En ninguna parte la búsqueda del beneficio se muestra más puramente que aquí; en ninguna parte el empeño en la obtención de ganancias es el punto de partida y de llegada de toda actividad económica tan exclusivamente como lo es aquí: cada minuto de la vida se llena con este empeño, y solamente la muerte pone fin a este esfuerzo voraz por el logro del beneficio. El estrato de los rentistas, tan poco capitalista, es prácticamente desconocido en los Estados Unidos. Al servicio de este logro del beneficio encontramos un racionalismo económico de una pureza completamente desconocida en las sociedades europeas. El interés capitalista se impone sin consideración alguna: aunque sea por encima de la vida humana.

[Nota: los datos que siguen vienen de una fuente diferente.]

Definition feed_comment (x : XmlParser) (h : H) (off : nat) (c : Z) (r : list Z) : outcome :=
  match minus_count x with
  | 0%nat =>
      let '(skipped, r') := span_while (fun c => negb (c =? chr "-")) (c :: r) in
      match r' with
      | [] => Next x h (off + length skipped) []
      | _ :: r' => Next (set_minus 1 x) h (S (off + length skipped)) r'
      end
  | 1%nat => Next (set_minus (if c =? chr "-" then 2%nat else 0%nat) x) h (S off) r
  | 2%nat =>
      if c =? chr ">" then Next (set_state S_NONE x) h off (c :: r)
      else if c =? chr "-" then Next x h (S off) r
      else Next (set_minus 0 x) h off (c :: r)
  | _ => Next x h off (c :: r)
  end.

(** One iteration of the loop, for the input [c :: r]. *)
Definition feed_step (x : XmlParser) (h : H) (off : nat) (c : Z) (r : list Z) : outcome :=
  let rest := c :: r in
  match state x with
  | S_NONE | S_SCRIPT => feed_none x h off rest
  | S_SCRIPT_ELEMENT_NAME => feed_script_element_name x h off c r
  | S_ELEMENT_NAME => feed_element_name x h off rest
  | S_ELEMENT_TAG => feed_element_tag x h off rest
  | S_ELEMENT_BORING => feed_element_boring x h off rest
  | S_ATTR_NAME => feed_attr_name x h off rest
  | S_AFTER_ATTR_NAME => feed_after_attr_name x h off rest
  | S_BEFORE_ATTR_VALUE => feed_before_attr_value x h off rest
  | S_ATTR_VALUE => feed_attr_value x h off rest
  | S_ATTR_VALUE_COMPAT => feed_attr_value_compat x h off rest
  | S_SHORT => feed_short x h off rest
  | S_INSIDE => Next (set_state S_NONE x) h off rest
  | S_DECLARATION_NAME => feed_declaration_name x h off rest
  | S_CDATA_SECTION => feed_cdata_section x h off [] rest
  | S_COMMENT => feed_comment x h off c r
  end.

Fixpoint feed_loop (fuel : nat) (x : XmlParser) (h : H) (off : nat) (rest : list Z) : outcome :=
  match rest with
  | [] => return_ x h off
  | c :: r =>
      match fuel with
      | O => Next x h off rest
      | S fuel =>
          match feed_step x h off c r with
          | Next x h off rest => feed_loop fuel x h off rest
          | result => result
          end
      end
  end.

(** No more than six iterations are necessary for a byte of the input; the
    result is never [Next]. *)
Definition xml_fuel (n : nat) : nat := 6 * S n.

Definition Feed (x : XmlParser) (h : H) (input : list Z) : outcome :=
  match input with
  | [] => Failed
  | _ => feed_loop (xml_fuel (length input)) x h 0 input
  end.

End Parser.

Un mero símbolo de ello lo constituyen las cifras de los accidentes de ferrocarril en los Estados Unidos. El Evening Post estimó el número de muertos en 21.847 entre 1898 y 1900. Esto viene a ser aproximadamente el número de los ingleses muertos en la guerra de los Boers durante el mismo espacio de tiempo, incluyendo a los muertos en los hospitales debido a enfermedades. En el año 1903 el número de defunciones acarreadas por los ferrocarriles ascendió a 11.006 en los Estados Unidos, y sólo a 172 en Austria. Si se recalculan las cifras tomando como base los 100 km y un millón de pasajeros, se llega a la conclusión que en Norteamérica había 3,4 accidentes por cada 100 km, mientras que en Austria sólo 0,87, y por cada millón de personas transportadas, 19 accidentes allá y 0,99 aquí (cifras de la comparación hecha por Phillipovich). Por lo tanto, sin ningún tipo de consideraciones, se lleva adelante aquel tipo de organización de la empresa y de tecnología que promete más beneficio. Mientras que entre nosotros se pone el grito en el cielo si una u otra mina de carbón tiene que cerrar, la dirección del trust norteamericano dispone todos los años en gran medida qué fábricas pueden continuar trabajando y cuáles deben cerrar. El capitalismo crea la organización económica libremente según su voluntad: la ubicación de la industria, la forma de cada una de las empresas, la estructura y tamaño de las fábricas, la organización del comercio y del tráfico, la articulación entre la producción y las ventas de la mercancía; ya se sabe: todo está creado de la manera más «racional», es decir, adaptándose a los intereses capitalistas.
El fruto no ha tardado en madurar: a pesar de su juventud, ya hoy día los Estados Unidos están muy por delante de los demás países en lo tocante al poder financiero y de acumulación del capital. Los informes de los bancos así lo demuestran, al darnos una idea de la masa de capital. El año 1882 informaron al Controller of the Currency (véase su informe núm. 42) 7.302 bancos; en 1904 la cifra se elevó a 18.844. En el primero de los años reseñados tenían un capital de 712.100.000 dólares; en el segundo, 1.473.904.674. El año 1882 los depósitos declarados por los bancos eran de 2.785.407.000 dólares; el año 1904, de 10.448.545.990. Según el mismo informe, el poder financiero total de los EE.UU.